§ Dataset:
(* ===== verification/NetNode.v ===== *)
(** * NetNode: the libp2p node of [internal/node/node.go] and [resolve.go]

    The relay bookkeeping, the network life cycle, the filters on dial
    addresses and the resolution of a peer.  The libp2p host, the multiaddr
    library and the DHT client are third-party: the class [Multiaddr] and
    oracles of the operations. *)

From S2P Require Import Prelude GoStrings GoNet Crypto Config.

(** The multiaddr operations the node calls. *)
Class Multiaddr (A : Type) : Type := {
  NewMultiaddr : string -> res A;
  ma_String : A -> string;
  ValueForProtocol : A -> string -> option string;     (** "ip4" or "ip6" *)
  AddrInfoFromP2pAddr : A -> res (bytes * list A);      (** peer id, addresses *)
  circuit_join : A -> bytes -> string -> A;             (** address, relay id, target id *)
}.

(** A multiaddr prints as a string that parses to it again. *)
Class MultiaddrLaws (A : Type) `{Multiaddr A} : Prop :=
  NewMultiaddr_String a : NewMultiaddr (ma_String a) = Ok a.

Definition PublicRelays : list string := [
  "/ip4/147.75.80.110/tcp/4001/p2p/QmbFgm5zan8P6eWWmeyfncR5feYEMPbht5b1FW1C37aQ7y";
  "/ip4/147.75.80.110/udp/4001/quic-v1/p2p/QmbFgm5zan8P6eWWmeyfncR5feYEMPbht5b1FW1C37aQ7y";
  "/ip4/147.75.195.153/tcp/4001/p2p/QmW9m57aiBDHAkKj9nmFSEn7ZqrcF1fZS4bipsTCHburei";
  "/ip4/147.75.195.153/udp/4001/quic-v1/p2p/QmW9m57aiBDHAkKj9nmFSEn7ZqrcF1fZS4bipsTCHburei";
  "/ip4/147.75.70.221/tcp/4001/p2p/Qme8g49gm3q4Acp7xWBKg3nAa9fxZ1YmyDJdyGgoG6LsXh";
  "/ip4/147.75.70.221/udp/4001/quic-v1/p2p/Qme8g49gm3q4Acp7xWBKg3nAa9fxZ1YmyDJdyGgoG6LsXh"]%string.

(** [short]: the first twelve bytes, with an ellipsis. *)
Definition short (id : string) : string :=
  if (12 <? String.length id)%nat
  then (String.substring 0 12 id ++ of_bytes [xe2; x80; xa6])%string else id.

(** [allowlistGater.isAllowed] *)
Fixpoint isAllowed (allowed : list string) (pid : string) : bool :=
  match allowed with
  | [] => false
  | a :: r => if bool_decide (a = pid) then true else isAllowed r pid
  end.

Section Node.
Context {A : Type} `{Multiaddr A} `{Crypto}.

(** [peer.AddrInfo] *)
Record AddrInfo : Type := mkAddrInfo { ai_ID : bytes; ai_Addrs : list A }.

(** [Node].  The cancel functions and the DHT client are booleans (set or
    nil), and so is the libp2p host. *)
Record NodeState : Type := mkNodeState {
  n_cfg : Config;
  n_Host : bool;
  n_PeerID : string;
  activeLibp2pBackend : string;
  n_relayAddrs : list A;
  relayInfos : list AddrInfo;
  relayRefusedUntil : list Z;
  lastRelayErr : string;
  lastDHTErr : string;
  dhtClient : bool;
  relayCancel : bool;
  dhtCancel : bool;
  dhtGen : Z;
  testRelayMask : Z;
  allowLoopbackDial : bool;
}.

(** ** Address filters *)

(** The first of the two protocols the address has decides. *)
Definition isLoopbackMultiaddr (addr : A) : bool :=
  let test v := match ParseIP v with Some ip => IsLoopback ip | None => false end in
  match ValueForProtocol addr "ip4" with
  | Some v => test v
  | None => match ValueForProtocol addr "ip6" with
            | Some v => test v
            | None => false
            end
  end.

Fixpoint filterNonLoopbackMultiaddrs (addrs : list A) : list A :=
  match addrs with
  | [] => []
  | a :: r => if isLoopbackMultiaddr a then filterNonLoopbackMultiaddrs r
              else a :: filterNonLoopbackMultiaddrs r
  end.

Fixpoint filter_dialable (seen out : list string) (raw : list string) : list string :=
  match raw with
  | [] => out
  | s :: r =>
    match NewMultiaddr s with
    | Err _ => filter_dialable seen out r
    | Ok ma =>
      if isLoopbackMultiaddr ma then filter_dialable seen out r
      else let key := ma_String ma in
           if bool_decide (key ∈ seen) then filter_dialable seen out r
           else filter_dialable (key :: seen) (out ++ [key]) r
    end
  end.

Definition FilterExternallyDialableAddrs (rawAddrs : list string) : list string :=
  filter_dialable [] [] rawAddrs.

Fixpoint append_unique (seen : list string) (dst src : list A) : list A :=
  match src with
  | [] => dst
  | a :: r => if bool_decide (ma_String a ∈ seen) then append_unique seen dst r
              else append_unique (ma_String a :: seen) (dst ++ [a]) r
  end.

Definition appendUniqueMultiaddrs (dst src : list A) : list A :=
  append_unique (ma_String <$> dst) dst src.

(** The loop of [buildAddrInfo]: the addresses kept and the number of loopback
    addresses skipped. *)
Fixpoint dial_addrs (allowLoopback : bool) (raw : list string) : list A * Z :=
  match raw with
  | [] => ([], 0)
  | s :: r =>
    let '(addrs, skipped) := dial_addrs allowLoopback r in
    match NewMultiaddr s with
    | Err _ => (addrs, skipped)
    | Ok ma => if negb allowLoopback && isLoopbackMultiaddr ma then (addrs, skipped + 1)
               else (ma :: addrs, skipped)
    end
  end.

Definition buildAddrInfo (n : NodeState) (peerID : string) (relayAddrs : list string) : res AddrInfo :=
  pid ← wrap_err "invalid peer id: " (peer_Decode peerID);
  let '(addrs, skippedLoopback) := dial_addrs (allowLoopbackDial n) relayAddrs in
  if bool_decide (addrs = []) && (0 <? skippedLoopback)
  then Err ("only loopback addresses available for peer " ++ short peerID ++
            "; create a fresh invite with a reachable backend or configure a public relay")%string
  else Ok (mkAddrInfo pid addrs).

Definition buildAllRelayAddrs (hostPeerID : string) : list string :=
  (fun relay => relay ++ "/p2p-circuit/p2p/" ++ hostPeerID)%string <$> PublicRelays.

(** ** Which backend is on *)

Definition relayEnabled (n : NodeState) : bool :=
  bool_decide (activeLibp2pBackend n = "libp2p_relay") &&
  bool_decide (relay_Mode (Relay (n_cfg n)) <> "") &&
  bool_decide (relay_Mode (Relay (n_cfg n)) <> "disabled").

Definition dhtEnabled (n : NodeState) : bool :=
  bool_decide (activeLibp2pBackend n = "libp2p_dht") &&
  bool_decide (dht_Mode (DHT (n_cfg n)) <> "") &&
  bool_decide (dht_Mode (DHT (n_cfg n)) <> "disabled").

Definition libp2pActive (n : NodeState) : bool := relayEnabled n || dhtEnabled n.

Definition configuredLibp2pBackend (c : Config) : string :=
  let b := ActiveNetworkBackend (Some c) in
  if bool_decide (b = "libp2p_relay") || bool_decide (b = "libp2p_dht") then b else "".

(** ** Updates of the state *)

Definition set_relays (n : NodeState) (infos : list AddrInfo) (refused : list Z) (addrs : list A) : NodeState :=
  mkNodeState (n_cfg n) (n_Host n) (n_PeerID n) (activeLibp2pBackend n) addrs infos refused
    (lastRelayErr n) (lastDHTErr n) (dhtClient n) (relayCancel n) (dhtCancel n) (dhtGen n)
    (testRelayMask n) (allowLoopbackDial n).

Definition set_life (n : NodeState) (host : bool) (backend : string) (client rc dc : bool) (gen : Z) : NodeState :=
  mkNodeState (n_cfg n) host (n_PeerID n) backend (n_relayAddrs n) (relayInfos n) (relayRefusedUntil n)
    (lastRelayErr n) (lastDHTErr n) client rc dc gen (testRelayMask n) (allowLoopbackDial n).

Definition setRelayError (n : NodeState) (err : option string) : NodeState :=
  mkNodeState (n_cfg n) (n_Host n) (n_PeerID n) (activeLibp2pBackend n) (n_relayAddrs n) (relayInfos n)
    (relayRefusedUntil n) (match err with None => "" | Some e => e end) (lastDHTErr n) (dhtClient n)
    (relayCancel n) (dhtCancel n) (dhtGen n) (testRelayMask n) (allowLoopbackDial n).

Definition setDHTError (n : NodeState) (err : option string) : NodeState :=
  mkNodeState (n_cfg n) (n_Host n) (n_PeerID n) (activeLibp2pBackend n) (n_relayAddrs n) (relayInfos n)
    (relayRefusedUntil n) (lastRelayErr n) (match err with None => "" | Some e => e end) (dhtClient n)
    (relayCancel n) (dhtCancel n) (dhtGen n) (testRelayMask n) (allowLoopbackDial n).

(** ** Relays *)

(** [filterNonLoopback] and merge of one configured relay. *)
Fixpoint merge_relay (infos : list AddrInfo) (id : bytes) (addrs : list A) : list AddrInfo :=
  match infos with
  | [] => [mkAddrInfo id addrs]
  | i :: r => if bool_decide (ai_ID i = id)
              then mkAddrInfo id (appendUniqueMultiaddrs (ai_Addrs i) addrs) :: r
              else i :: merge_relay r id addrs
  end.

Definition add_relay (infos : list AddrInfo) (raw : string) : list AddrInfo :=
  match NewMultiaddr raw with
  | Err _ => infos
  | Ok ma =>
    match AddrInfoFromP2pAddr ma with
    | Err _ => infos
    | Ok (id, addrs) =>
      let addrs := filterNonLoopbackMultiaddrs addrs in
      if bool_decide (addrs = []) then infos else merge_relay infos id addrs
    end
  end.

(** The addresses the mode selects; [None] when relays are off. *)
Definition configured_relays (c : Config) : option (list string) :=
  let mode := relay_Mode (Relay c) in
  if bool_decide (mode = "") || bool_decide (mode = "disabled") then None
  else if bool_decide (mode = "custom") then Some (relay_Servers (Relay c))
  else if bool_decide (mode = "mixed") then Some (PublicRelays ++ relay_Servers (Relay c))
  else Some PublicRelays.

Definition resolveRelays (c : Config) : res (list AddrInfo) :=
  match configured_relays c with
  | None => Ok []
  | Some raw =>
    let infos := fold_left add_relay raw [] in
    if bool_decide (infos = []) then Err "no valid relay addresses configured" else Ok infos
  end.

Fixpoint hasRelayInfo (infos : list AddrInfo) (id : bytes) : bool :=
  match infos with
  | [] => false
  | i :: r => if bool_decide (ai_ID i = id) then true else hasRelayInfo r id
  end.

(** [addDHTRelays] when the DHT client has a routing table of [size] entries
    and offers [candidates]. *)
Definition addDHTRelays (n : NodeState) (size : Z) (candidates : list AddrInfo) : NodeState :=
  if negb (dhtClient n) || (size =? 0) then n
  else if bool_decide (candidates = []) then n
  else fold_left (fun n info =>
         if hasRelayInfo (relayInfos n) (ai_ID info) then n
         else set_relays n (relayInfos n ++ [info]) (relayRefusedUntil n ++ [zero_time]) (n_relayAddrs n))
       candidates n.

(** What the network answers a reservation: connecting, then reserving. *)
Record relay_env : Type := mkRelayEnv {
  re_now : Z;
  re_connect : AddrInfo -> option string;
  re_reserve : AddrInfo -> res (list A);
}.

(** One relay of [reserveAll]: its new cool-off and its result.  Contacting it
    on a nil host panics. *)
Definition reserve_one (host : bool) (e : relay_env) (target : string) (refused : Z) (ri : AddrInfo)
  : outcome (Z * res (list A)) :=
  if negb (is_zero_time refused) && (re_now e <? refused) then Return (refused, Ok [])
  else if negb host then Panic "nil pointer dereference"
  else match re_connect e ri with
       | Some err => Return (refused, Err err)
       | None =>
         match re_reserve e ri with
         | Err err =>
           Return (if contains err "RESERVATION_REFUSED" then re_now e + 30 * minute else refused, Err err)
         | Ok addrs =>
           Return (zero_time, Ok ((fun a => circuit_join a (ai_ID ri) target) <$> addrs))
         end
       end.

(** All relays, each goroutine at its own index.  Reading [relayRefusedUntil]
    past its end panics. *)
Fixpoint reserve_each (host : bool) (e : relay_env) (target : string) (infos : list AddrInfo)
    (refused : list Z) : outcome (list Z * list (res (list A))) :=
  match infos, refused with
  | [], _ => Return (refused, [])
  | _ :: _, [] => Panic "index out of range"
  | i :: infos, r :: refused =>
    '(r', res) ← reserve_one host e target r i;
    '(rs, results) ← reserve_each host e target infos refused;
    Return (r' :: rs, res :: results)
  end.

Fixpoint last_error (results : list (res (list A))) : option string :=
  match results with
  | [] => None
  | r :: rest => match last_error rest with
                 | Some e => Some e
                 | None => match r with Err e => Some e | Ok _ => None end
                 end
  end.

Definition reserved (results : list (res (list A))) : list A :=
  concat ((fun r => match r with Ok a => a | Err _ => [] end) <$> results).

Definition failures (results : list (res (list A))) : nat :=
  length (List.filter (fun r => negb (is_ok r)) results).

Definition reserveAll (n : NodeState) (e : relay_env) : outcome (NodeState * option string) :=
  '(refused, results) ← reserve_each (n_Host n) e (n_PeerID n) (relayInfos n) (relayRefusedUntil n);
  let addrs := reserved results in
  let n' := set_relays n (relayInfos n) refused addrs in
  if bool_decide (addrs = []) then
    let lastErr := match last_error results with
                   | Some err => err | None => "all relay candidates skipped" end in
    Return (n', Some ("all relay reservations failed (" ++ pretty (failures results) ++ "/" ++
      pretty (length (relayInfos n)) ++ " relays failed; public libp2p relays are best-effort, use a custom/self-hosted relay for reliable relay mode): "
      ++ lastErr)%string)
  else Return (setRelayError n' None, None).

§ Task description: In the data above, which lines lie between the line with "(** A multiaddr" and the line with "(** [allowlistGater.isAllowed] *)", inclusive? Print those lines exactly and nothing else.

§ Exercise answer:
(** A multiaddr prints as a string that parses to it again. *)
Class MultiaddrLaws (A : Type) `{Multiaddr A} : Prop :=
  NewMultiaddr_String a : NewMultiaddr (ma_String a) = Ok a.

Definition PublicRelays : list string := [
  "/ip4/147.75.80.110/tcp/4001/p2p/QmbFgm5zan8P6eWWmeyfncR5feYEMPbht5b1FW1C37aQ7y";
  "/ip4/147.75.80.110/udp/4001/quic-v1/p2p/QmbFgm5zan8P6eWWmeyfncR5feYEMPbht5b1FW1C37aQ7y";
  "/ip4/147.75.195.153/tcp/4001/p2p/QmW9m57aiBDHAkKj9nmFSEn7ZqrcF1fZS4bipsTCHburei";
  "/ip4/147.75.195.153/udp/4001/quic-v1/p2p/QmW9m57aiBDHAkKj9nmFSEn7ZqrcF1fZS4bipsTCHburei";
  "/ip4/147.75.70.221/tcp/4001/p2p/Qme8g49gm3q4Acp7xWBKg3nAa9fxZ1YmyDJdyGgoG6LsXh";
  "/ip4/147.75.70.221/udp/4001/quic-v1/p2p/Qme8g49gm3q4Acp7xWBKg3nAa9fxZ1YmyDJdyGgoG6LsXh"]%string.

(** [short]: the first twelve bytes, with an ellipsis. *)
Definition short (id : string) : string :=
  if (12 <? String.length id)%nat
  then (String.substring 0 12 id ++ of_bytes [xe2; x80; xa6])%string else id.

(** [allowlistGater.isAllowed] *)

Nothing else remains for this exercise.